Look through the records below for the line with "hcx_checkpoint_hash := checkpoint_hash;". Return that line and each one after it up to and including the line with "hcx_profiles := sh_profiles", exactly.

● **Collected data**
++++++

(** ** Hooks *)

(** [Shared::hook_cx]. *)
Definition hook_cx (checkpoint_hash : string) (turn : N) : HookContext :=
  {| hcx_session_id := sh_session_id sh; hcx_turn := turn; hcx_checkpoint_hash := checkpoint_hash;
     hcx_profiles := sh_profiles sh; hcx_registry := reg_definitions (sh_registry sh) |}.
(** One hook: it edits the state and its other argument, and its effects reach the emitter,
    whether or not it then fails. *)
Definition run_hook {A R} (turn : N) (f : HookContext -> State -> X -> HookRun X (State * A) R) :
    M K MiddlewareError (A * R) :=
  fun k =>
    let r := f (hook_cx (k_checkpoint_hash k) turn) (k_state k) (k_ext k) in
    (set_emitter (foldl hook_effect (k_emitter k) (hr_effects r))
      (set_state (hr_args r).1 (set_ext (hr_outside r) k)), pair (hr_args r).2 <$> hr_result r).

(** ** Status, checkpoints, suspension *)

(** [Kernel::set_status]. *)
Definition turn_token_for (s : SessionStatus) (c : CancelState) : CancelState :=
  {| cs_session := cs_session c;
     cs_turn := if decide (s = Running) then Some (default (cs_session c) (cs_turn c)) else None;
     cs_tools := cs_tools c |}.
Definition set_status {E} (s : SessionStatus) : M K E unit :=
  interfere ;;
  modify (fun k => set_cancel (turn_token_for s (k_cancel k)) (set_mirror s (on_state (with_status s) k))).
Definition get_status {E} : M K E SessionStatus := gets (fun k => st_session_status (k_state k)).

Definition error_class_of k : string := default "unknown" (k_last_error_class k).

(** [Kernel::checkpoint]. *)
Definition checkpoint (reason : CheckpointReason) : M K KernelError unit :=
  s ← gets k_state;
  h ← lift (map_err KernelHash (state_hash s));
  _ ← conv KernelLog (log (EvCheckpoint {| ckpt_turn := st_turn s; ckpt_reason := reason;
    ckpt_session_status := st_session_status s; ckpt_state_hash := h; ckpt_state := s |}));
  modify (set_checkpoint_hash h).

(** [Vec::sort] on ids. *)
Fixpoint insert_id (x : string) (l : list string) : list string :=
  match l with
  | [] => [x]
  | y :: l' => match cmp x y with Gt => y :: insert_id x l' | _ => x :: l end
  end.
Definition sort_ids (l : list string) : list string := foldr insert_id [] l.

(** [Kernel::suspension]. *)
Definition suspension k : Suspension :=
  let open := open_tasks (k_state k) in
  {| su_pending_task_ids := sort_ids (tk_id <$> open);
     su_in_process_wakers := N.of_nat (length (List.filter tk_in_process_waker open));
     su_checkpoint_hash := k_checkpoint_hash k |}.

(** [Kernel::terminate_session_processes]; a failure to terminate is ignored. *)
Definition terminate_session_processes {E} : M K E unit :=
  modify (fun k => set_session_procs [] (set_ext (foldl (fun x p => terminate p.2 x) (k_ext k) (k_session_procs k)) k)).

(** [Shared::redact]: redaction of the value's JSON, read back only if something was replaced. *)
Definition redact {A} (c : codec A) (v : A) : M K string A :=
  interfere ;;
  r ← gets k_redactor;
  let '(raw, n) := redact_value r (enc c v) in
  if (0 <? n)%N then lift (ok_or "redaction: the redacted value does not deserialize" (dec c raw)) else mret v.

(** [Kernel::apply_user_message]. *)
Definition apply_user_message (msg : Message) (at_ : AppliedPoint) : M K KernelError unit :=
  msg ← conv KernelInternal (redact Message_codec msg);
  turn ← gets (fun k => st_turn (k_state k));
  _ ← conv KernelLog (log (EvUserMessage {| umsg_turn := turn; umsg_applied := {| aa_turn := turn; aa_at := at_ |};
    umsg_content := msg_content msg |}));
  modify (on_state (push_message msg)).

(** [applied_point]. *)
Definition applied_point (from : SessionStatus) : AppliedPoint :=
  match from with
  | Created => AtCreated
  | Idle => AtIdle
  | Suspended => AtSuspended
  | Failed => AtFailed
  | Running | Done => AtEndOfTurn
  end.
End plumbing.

++++++

● **RESPONSE**
  {| hcx_session_id := sh_session_id sh; hcx_turn := turn; hcx_checkpoint_hash := checkpoint_hash;
     hcx_profiles := sh_profiles sh; hcx_registry := reg_definitions (sh_registry sh) |}.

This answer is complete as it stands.